Term reference
Dissertation glossary
Key concepts of the volunteer resilience study — psychological constructs, methods and related terms.
- Adaptation
- The process of psychological adjustment to environmental demands. In this research, an adaptive function of volunteer activity that reduces helplessness and supports integration of traumatic experience.
- Altruistic orientation
- The personality's drive toward prosocial behaviour through volunteering with the aim of providing selfless social help. The author-developed methodology (Barinov & Shandruk, 2025) is a 23-item validated instrument with test–retest reliability r=0.78.
- Anxiety
- All resilience indicators in volunteers correlate negatively with reactive and situational anxiety. High anxiety combined with low personal maturity acts as a risk factor for resilience reduction.
- Burnout
- State of emotional, physical and mental exhaustion stemming from prolonged professional or volunteering stress. A central risk in war-time volunteering.
- Coping strategies
- Cognitive and behavioural efforts to regulate stress. The study identifies four coping profiles in volunteers: dominance of avoidance coping, dominance of confrontational coping, denial of responsibility, and dominance of constructive coping. The latter two are linked with higher resilience.
- Emotional stability
- Integral personality trait, opposite to neuroticism in the Big Five. Found to be one of the key factors of resilience — positively correlated with all resilience indicators in volunteers.
- Existentiality
- Capacity for openness, decisiveness and authentic engagement with the world (Längle). Composed of self-distancing, self-transcendence, existential freedom and responsibility. Identified as a powerful predictor of volunteers' resilience.
- Fundamental existential motivations
- Four basic dimensions of existence per Längle: support (to be), value (to love), authenticity (to be oneself), and meaning (to act). All four positively correlate with volunteer resilience.
- Internally Displaced Persons (IDPs)
- People forced to leave their permanent residence due to armed conflict but remaining within their country. Subject of the author's separate study on the emotional sphere of first- and second-wave IDPs (Barinov & Lisenaya, 2024).
- Maladaptation
- Disruption of adjustment to environment, accompanied by deteriorating psychological functioning. Risk factors include low resilience, high anxiety and predominance of avoidant coping.
- Neuroticism
- Big Five factor reflecting tendency toward negative emotions, anxiety and mood instability. One of the strongest negative predictors of resilience per regression analysis.
- Personal maturity
- Integral characteristic comprising responsibility, decentration, depth of experiences, life philosophy, tolerance, autonomy, contact, self-acceptance, creativity and synergy. Critically low personal maturity is a determinant of reduced resilience.

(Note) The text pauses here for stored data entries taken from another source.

(** X17.  [generateXBRL] always returns, and it returns a document
    exactly when there is no statement and the document date is valid.
    That document declares the two units "USD" and "pure", has no context
    element and no item fact, only the two or three facts of the document
    information (three when a company name is given), and its metadata
    count no fact and list no framework, no context and no issue.  In
    every other case the result is the empty document with the single
    issue 'Generation failed: ...': for the first statement the message
    of [toISOString] when its period end is invalid and otherwise that
    of the XML builder, and 'Invalid time value' for an invalid document
    date. *)
Theorem generation_succeeds_only_without_statements (h : Host)
    (statements : list FinancialStatement) (options : XBRLGenerationOptions) :
  exists g,
    generateXBRL h statements options = JS.Return g
    /\ (xbrlDocument g <> EmptyDocument
        <-> statements = [] /\ documentDate options <> JSDate.Invalid)
    /\ (xbrlDocument g = EmptyDocument ->
        g = failedGeneration
              (JS.messageOf match statements with
                            | statement :: _ => contextError h statement
                            | [] => invalidTime
                            end))
    /\ (xbrlDocument g <> EmptyDocument ->
        generated g
        = {| totalFacts := 0; frameworks := [];
             currencies := [optCurrency options]; contexts := [];
             validationIssues := [] |}
        /\ ids (unitElements (xbrlDocument g)) = ["USD"; "pure"]%string
        /\ contextElements (xbrlDocument g) = []
        /\ length (facts (xbrlDocument g))
           = (if String.eqb (optCompanyName options) "" then 2 else 3)%nat).
Proof.
  destruct statements as [|statement rest].
  - unfold generateXBRL. pose proof (generateBody_nil h options) as Hb.
    pose proof (addEntityInformation_cases options) as He.
    destruct (documentDate options) as [t|].
    + destruct Hb as (g & entity & -> & Hentity & Hd & Hg & Hc & Hu & Hf).
      destruct He as (entity' & He & Hlen & _).
      rewrite Hentity in He. injection He as <-.
      exists g. cbn [JS.tryCatch]. split; [reflexivity|]. rewrite Hd.
      split; [split; [intros _; split; [reflexivity|discriminate]|discriminate]|].
      split; [discriminate|]. intros _. rewrite <- Hd.
      split; [exact Hg|]. split; [rewrite Hu; reflexivity|].
      split; [exact Hc|]. now rewrite Hf.
    + rewrite Hb. cbn [JS.tryCatch]. eexists. split; [reflexivity|].
      cbn [xbrlDocument]. split; [split; [congruence|intros [_ H]; congruence]|].
      split; [reflexivity|congruence].
  - rewrite (generateXBRL_cons h). eexists. split; [reflexivity|].
    cbn [failedGeneration xbrlDocument].
    split; [split; [congruence|intros [H _]; discriminate]|].
    split; [reflexivity|congruence].
Qed.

- Post-traumatic growth (PTG)
- Positive psychological changes that develop following exposure to extreme stress or trauma. Considered a potential outcome of volunteer activity given sufficient resilience.
- PTSD
- Post-traumatic stress disorder. A core risk in war-time volunteering, particularly without adequate preparation and support systems.
- Resilience
- Dynamic mechanism for maintaining adaptive functioning under stress. Integral capacity to preserve effective functioning, emotional balance and meaning-making stability under prolonged volunteer activity in crisis and traumatic conditions. Develops through interaction of individual, social and contextual factors and can be cultivated via psychological preparation, self-regulation training and social support.
- Self-determination
- Ability to act in line with one's own values and beliefs independent of external pressure. Correlates with meaningfulness of life and all indicators of personal maturity.
- Self-transcendence
- Capacity to move beyond personal interests for values, others or higher purpose. Per regression analysis, positively defines most parameters of volunteer resilience.

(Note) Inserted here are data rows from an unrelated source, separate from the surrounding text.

Lemma wp_bind {A B} (m : M S A) (f : A → M S B) (Φ : B → S → Prop) s :
  wp m (λ a, wp (f a) Φ) s → wp (m ≫= f) Φ s.
Proof.
  intros (a & s' & Hm & b & s'' & Hf & HΦ). exists b, s''. split; [|done].
  unfold mbind, M_bind. by rewrite Hm.
Qed.

Lemma wp_mono {A} (m : M S A) (Φ Ψ : A → S → Prop) s :
  wp m Φ s → (∀ a s', Φ a s' → Ψ a s') → wp m Ψ s.
Proof. intros (a & s' & ? & ?) HΦΨ. exists a, s'. auto. Qed.

Lemma wp_get (Φ : S → S → Prop) s : Φ s s → wp get Φ s.
Proof. intros H. by exists s, s. Qed.

Lemma wp_gets {A} (f : S → A) (Φ : A → S → Prop) s : Φ (f s) s → wp (gets f) Φ s.
Proof. intros H. by exists (f s), s. Qed.

Lemma wp_modify (f : S → S) (Φ : () → S → Prop) s : Φ tt (f s) → wp (modify f) Φ s.
Proof. intros H. by exists tt, (f s). Qed.

Lemma wp_expect {A} e (o : option A) a (Φ : A → S → Prop) s :
  o = Some a → Φ a s → wp (expect e o) Φ s.
Proof. intros -> H. by exists a, s. Qed.

Lemma wp_zoom {T A} (view : S → T) (put : T → S → S) (m : M T A) (Φ : A → S → Prop) s :
  wp m (λ a t, Φ a (put t s)) (view s) → wp (zoom view put m) Φ s.
Proof. intros (a & t & Hm & H). exists a, (put t s). unfold zoom. by rewrite Hm. Qed.

(** Loops: an invariant over what is left to visit. *)
Lemma wp_forM {A} (f : A → M S ()) (I : list A → S → Prop) l s :
  I l s →
  (∀ x l' s', I (x :: l') s' → wp (f x) (λ _, I l') s') →
  wp (forM_ l f) (λ _, I []) s.
Proof.
  revert s. induction l as [|x l IH]; intros s HI Hstep; simpl.
  - by apply wp_ret.
  - apply wp_bind. eapply wp_mono; [by apply Hstep|]. simpl. eauto.
Qed.

Lemma wp_foldM {A B} (f : B → A → M S B) (I : list A → B → S → Prop) b l s :
  I l b s →
  (∀ x l' b' s', I (x :: l') b' s' → wp (f b' x) (λ b'', I l' b'') s') →
  wp (foldM f b l) (λ b', I [] b') s.
Proof.
  revert b s. induction l as [|x l IH]; intros b s HI Hstep; simpl.
  - by apply wp_ret.
  - apply wp_bind. eapply wp_mono; [by apply Hstep|]. simpl. eauto.
Qed.

(** Loops: an invariant over what was visited. *)
Lemma wp_foldM_prefix {A B} (f : B → A → M S B) (I : list A → B → S → Prop) b l s :
  I [] b s →
  (∀ done x rest b' s', l = done ++ x :: rest → I done b' s' → wp (f b' x) (I (done ++ [x])) s') →
  wp (foldM f b l) (I l) s.
Proof.
  intros HI Hstep. eapply wp_mono.
  - apply (wp_foldM f (λ rest b' s', ∃ done, l = done ++ rest ∧ I done b' s')); [by exists []|].
    intros x rest b' s' (done & -> & HI'). eapply wp_mono; [by eapply Hstep|].
    intros b'' s'' ?. exists (done ++ [x]). by rewrite <- app_assoc.
  - intros b' s' (done & -> & ?). by rewrite app_nil_r.
Qed.

Lemma wp_forM_prefix {A} (f : A → M S ()) (I : list A → S → Prop) l s :
  I [] s →
  (∀ done x rest s', l = done ++ x :: rest → I done s' → wp (f x) (λ _, I (done ++ [x])) s') →
  wp (forM_ l f) (λ _, I l) s.
Proof.
  intros HI Hstep. eapply wp_mono.
  - apply (wp_forM f (λ rest s', ∃ done, l = done ++ rest ∧ I done s')); [by exists []|].
    intros x rest s' (done & -> & HI'). eapply wp_mono; [by eapply Hstep|].
    intros ? s'' ?. exists (done ++ [x]). by rewrite <- app_assoc.
  - intros ? s' (done & -> & ?). by rewrite app_nil_r.
Qed.
End WpRules.

(** The state an operation leaves behind, whether it returns or throws. *)
Definition exec {S A} (m : M S A) (s : S) : S := (m s).1.

Lemma wp_exec {S A} (m : M S A) (Φ : A → S → Prop) s :
  wp m Φ s → ∃ a, (m s).2 = Ok a ∧ Φ a (exec m s).
Proof. intros (a & s' & Hm & H). exists a. unfold exec. by rewrite Hm. Qed.

(** ** Frames

    [keeps P m]: whatever an operation does, also when it throws, the states before
    and after are related by the preorder [P]. *)
Definition keeps {S A} (P : S → S → Prop) (m : M S A) : Prop := ∀ s, P s (exec m s).

Section Keeps.
Context {S : Type} (P : S → S → Prop) `{!PreOrder P}.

- Social support seeking coping
- One of the central coping strategies. The study empirically demonstrates the leading role of social support seeking among the psychological predictors of volunteer resilience.
- Stress resistance
- Ability to maintain performance and psychological balance under stressors. Strongly related to self-acceptance (personal maturity) and existential freedom.
- Volunteering
- Multi-level interaction of personal and social factors that simultaneously shapes self-development, prosocial identity and collective community resilience. Under war conditions it requires high resilience as a basic resource for stress mastery.